Storyboarding
My organisational skills are very variable. Sometimes I make long lists and when the list
is done, I put it away and don’t look at it for a month. Hmmm.... I do love lists but sometimes it’s
better to operate from a short list of 3-4 things. At least you feel you’ve achieved something
in your day if you’ve knocked off half your list.
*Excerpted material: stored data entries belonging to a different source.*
(** * thumbnail-buddy: similarity index and generation orchestrator

    A shallow embedding of [thumbnail_finder.py] (class [ThumbnailFinder])
    and [image_generator.py] (class [ImageGenerator]), and of the two
    functions of [web_app.py] that open a finder and serve a generation
    request, with the properties of the components stated and proved over
    the embedding.

    Conventions.
    - A Python [str] is a [string] holding its UTF-8 bytes: an ASCII
      character is one [ascii], any other character is two to four of
      them.  [strip] and slices count characters, not bytes; [lower]
      changes the ASCII letters only.
    - A Python exception is a value of [exc]: its class and its message.
    - Everything the program obtains from outside (the file system, the
      embedding model, HTTP endpoints, SDK clients) is a field of an
      explicit environment; [print] calls are not modelled. *)

From Stdlib Require Import String Ascii List Bool Arith ZArith QArith Lia.
From Stdlib Require Import Sorting.Sorted Sorting.Permutation.
From Stdlib Require OrderedTypeEx.
Import ListNotations.

Local Open Scope list_scope.
Local Open Scope string_scope.

(** ** Python basics shared by both components *)

Module Py.

(** Exception classes the two files raise or catch.  [RequestException]
    stands for [requests.exceptions.RequestException] and its subclasses
    other than [Timeout], which is kept apart because [generate_gemini]
    catches it by name. *)
Inductive exc_class :=
| Exception_
| ValueError
| RuntimeError
| IndexError
| KeyError
| TypeError
| AttributeError
| ImportError
| OSError
| RequestException
| Timeout.

Record exc := mkExc { exc_cls : exc_class; exc_msg : string }.

Inductive res (A : Type) :=
| Ok (a : A)
| Raise (e : exc).
Arguments Ok {A} a.
Arguments Raise {A} e.

(** [isinstance(e, requests.exceptions.RequestException)] *)
Definition is_request_exception (e : exc) : bool :=
  match exc_cls e with
  | RequestException | Timeout => true
  | _ => false
  end.

(** [isinstance(e, requests.exceptions.Timeout)] *)
Definition is_timeout (e : exc) : bool :=
  match exc_cls e with
  | Timeout => true
  | _ => false
  end.

Definition is_import_error (e : exc) : bool :=
  match exc_cls e with
  | ImportError => true
  | _ => false
  end.

(** [str.lower] on the ASCII letters; every other byte is kept. *)
Definition lower_ascii (c : ascii) : ascii :=
  let n := nat_of_ascii c in
  if (65 <=? n)%nat && (n <=? 90)%nat then ascii_of_nat (n + 32) else c.

Fixpoint lower (s : string) : string :=
  match s with
  | EmptyString => EmptyString
  | String c s' => String (lower_ascii c) (lower s')
  end.

(** Python's whitespace test on the ASCII range, as [str.strip] uses it:
    space, tab, newline, vertical tab, form feed, carriage return and the
    four separators 28 to 31. *)
Definition is_space (c : ascii) : bool :=
  let n := nat_of_ascii c in
  (n =? 32)%nat || ((9 <=? n)%nat && (n <=? 13)%nat)
  || ((28 <=? n)%nat && (n <=? 31)%nat).

(** The whitespace characters beyond ASCII, by their UTF-8 bytes: U+0085
    and U+00A0 on two bytes; U+1680, U+2000 to U+200A, U+2028, U+2029,
    U+202F, U+205F and U+3000 on three. *)
Definition is_space2 (c1 c2 : ascii) : bool :=
  (nat_of_ascii c1 =? 194)%nat
  && ((nat_of_ascii c2 =? 133)%nat || (nat_of_ascii c2 =? 160)%nat).

Definition is_space3 (c1 c2 c3 : ascii) : bool :=
  let n1 := nat_of_ascii c1 in
  let n2 := nat_of_ascii c2 in
  let n3 := nat_of_ascii c3 in
  ((n1 =? 225) && (n2 =? 154) && (n3 =? 128))%nat
  || ((n1 =? 226) && (n2 =? 128)
      && (((128 <=? n3) && (n3 <=? 138)) || (n3 =? 168) || (n3 =? 169)
          || (n3 =? 175)))%nat
  || ((n1 =? 226) && (n2 =? 129) && (n3 =? 159))%nat
  || ((n1 =? 227) && (n2 =? 128) && (n3 =? 128))%nat.

(** [len(s.strip()) == 0]: the string has only whitespace. *)
Fixpoint all_space (s : string) : bool :=
  match s with
  | EmptyString => true
  | String c1 s1 =>
      if is_space c1 then all_space s1
      else
        match s1 with
        | EmptyString => false
        | String c2 s2 =>
            if is_space2 c1 c2 then all_space s2
            else
              match s2 with
              | EmptyString => false
              | String c3 s3 =>
                  if is_space3 c1 c2 c3 then all_space s3 else false
              end
        end
  end.

(** A byte 10xxxxxx goes on with the character begun before it. *)
Definition is_continuation (c : ascii) : bool :=
  let n := nat_of_ascii c in
  (128 <=? n)%nat && (n <? 192)%nat.

(** [s[:n]]: the first [n] characters of [s]. *)
Fixpoint take (n : nat) (s : string) : string :=
  match s with
  | EmptyString => EmptyString
  | String c s' =>
      if is_continuation c then String c (take n s')
      else
        match n with
        | O => EmptyString
        | S n' => String c (take n' s')
        end
  end.

(** [needle in haystack] for two strings. *)
Fixpoint contains (needle haystack : string) : bool :=
  if prefix needle haystack then true
  else match haystack with
       | EmptyString => false
       | String _ h' => contains needle h'
       end.

End Py.
Export Py.

(** ** [thumbnail_finder.py] *)

Module Finder.

(** *** Paths ([pathlib.Path]) *)

(** A path is the list of its components. *)
Definition path := list string.

Definition parent (p : path) : path := removelast p.
Definition name (p : path) : string := last p "".

(** [str(p)]: the components joined with the separator. *)
Fixpoint str_path (p : path) : string :=
  match p with
  | [] => "."
  | [c] => c
  | c :: rest => c ++ "/" ++ str_path rest
  end.

Definition path_eqb (p q : path) : bool :=
  if list_eq_dec string_dec p q then true else false.

(** [s.rfind('.')]: position of the last dot, scanning with the current
    position [i] and the best position found so far. *)
Fixpoint rfind_dot (s : string) (i : nat) (found : option nat) : option nat :=
  match s with
  | EmptyString => found
  | String c s' =>
      rfind_dot s' (S i) (if Ascii.eqb c "."%char then Some i else found)
  end.

(** [PurePath.suffix]: [name[i:]] when the last dot is at [0 < i < len - 1],
    the empty string otherwise. *)
Definition suffix (p : path) : string :=
  let n := name p in
  match rfind_dot n 0 None with
  | Some i =>
      if (0 <? i)%nat && (i <? String.length n - 1)%nat
      then substring i (String.length n - i) n
      else ""
  | None => ""
  end.

Definition image_extensions : list string := [".jpg"; ".jpeg"; ".png"; ".webp"].

Definition is_image_suffix (s : string) : bool :=
  existsb (String.eqb (lower s)) image_extensions.

(** *** The index *)

(** Cosine scores and embedding coordinates are rationals: the floating
    point numbers of the program, without rounding. *)
Definition embedding := list Q.

(** One element of [index_data["thumbnails"]]. *)
Record thumbnail := mkThumb {
  t_path : string;
  t_filename : string;
  t_category : option string
}.

(** [index_data].  The key ["categories"] is absent from the dictionary
    [_load_or_create_index] creates, hence the option. *)
Record index := mkIndex {
  thumbnails : list thumbnail;
  embeddings : list embedding;
  categories : option (list string)
}.

(** Values stored in a result dictionary. *)
Inductive pyval :=
| VNone
| VStr (s : string)
| VFloat (q : Q)
| VInt (z : Z).

(** A Python [dict] with string keys, in insertion order. *)
Definition dict := list (string * pyval).

Fixpoint dict_get (d : dict) (k : string) : option pyval :=
  match d with
  | [] => None
  | (k', v) :: d' => if String.eqb k k' then Some v else dict_get d' k
  end.

Definition dict_keys (d : dict) : list string := map fst d.

(** The instance: [self.thumbnails_dir], [self.index_file] and
    [self.index_data]. *)
Record finder := mkFinder {
  thumbnails_dir : path;
  index_file : string;
  index_data : index
}.

(** The JSON files on disk, by file name: [None] when the file does not
    exist.  [json.dump] followed by [json.load] is the identity on an
    [index]. *)
Definition disk := string -> option index.

Definition disk_write (d : disk) (file : string) (ix : index) : disk :=
  fun f => if String.eqb f file then Some ix else d f.

Definition default_index_file : string := "thumbnail_index.json".

(** [_load_or_create_index] *)
Definition _load_or_create_index (d : disk) (file : string) : index :=
  match d file with
  | Some ix => ix
  | None => mkIndex [] [] None
  end.

(** [__init__] *)
Definition init (d : disk) (dir : path) (file : string) : finder :=
  mkFinder dir file (_load_or_create_index d file).

(** [sorted(list(categories))]: the distinct names in increasing order. *)
Fixpoint insert_sorted (s : string) (l : list string) : list string :=
  match l with
  | [] => [s]
  | x :: l' =>
      match String.compare s x with
      | Lt => s :: x :: l'
      | Eq => x :: l'
      | Gt => x :: insert_sorted s l'
      end
  end.

Definition sorted_set (l : list string) : list string :=
  fold_right insert_sorted [] l.

Section WithEnvironment.

(** The directory tree: what [thumbnails_dir.rglob('*')] yields, and
    [path.is_file()]. *)
Variable rglob : path -> list path.
Variable is_file : path -> bool.

(** [Image.open(p).convert('RGB')] followed by [self.model.encode(img)]:
    [None] when either raises. *)
Variable encode_image : path -> option embedding.
(** [self.model.encode(query)] *)
Variable encode_text : string -> embedding.
(** [util.cos_sim] of the query against one stored embedding. *)
Variable cos_sim : embedding -> embedding -> Q.

(** The first loop of [index_thumbnails]. *)
Definition image_files (dir : path) : list path :=
  filter (fun p => is_file p && is_image_suffix (suffix p)) (rglob dir).

(** Category of one file: the parent directory's name, unless the parent
    is [thumbnails_dir] itself. *)
Definition category_of (dir img_path : path) : option string :=
  if path_eqb (parent img_path) dir then None
  else Some (name (parent img_path)).

(** The second loop of [index_thumbnails], over the files still to do.
    The accumulators are [thumbnails], [embeddings] and [categories] (in
    order of first insertion); a file whose loading or embedding raises
    leaves them as they are. *)
Fixpoint index_loop (dir : path) (files : list path)
    (thumbs : list thumbnail) (embs : list embedding) (cats : list string)
    : list thumbnail * list embedding * list string :=
  match files with
  | [] => (thumbs, embs, cats)
  | img_path :: rest =>
      match encode_image img_path with
      | Some e =>
          let category := category_of dir img_path in
          let cats' := match category with
                       | Some c => (cats ++ [c])%list
                       | None => cats
                       end in
          index_loop dir rest
            (thumbs ++ [mkThumb (str_path img_path) (name img_path) category])%list
            (embs ++ [e])%list cats'
      | None => index_loop dir rest thumbs embs cats
      end
  end.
My organisational variability extends to book planning. I have sometimes planned a book chapter by chapter,
from beginning to end but then put it on the back burner for years. Stephen King cheers me up by telling us in
his book, On Writing, how he doesn’t
plan. ... he lets the story unfold gradually, lets the character’s reveal
themselves to him little by little. It’s
almost like he has a personal relationship with his characters and is an
observer, watching what happens to them, as if it’s unfolding in front of him. He describes feeling like an archaeologist
with a trowel, scraping away the dust and debris little by little to reveal the
hidden object.
I started my second memoir about 8+ months ago. I was also
writing my first ‘How To’ non-fiction book which I completed in January,
published last month.* This meant the new memoir was kind of on the back burner,
but being in a writer’s group helped push me along. However I’ve now decided to
drop out for a few months. This is so I
can focus all my attention on writing for a bit. Plus there’s the marketing for the newly
published ‘How to’ book.
The extra headspace made me focus on the book and I could
see i was stalled, it was directionless, I needed some shape and
organisation. Where is the story going,
where will it end? There were several possible places to end the story. I bought a large piece of black board and
found several wads of different coloured post it notes and started laying it
all out. I’d already written 13
chapters, but the story had stalled. You
have to keep up the drama and suspense even in memoir, well especially in memoir
or your reader will lose interest.
The story involved me dropping everything and flying to
Indonesia at very short notice to get my ex husband and father of my children
out of a rat and cockroach infested police cell. I took ten thousand pounds in
cash in the bottom of my suitcase.. I shan’t damp your enthusiasm for finding
out what happened by telling you the possible endings. I remember my last book - working on the
ending was very difficult. I think it’s
the hardest part of writing a memoir.
You have to have an ending that satisfies the reader somehow, but is not
a happy ever after.... well not usually in real life, an ending that draws the
story to some satisfactory conclusion.
Using the storyboard I could see immediately where the gaps
were in the story, where I needed to write extra chapters. I looked at chapter
length and these were wildly variable. Some of the long chapters needed to be
split into 2 chapters. A couple of
extra chapters need to be written to fill in gaps in the story, identified by my writers group.. Soon the 13
chapters that I’d started with now covered 20 (well they will once I’ve written
the ‘extra’ chapters. How many chapters
will I finish with? Around 25-30 I’d
say. The shape and scope of the book has
unfolded to me now due to the use of storyboarding. It may not be Stephen King's method, but it certainly worked for me.
I phoned my ex husband, the main character in this story,
quite pleased with myself. He now lives abroad with his second wife and son. We
talk on Skype every now and again and are good friends. He’s just finished writing a fantasy fiction
novel. (It’s really good). I thought I’d give him the low down on my
newly acquired ‘storyboarding’ skills.
‘Oh yes,’ he said sounding bored.
‘You should have seen my storyboard for my novel. It went across our bedroom wall and out into
the corridor.’ Then he changed the subject.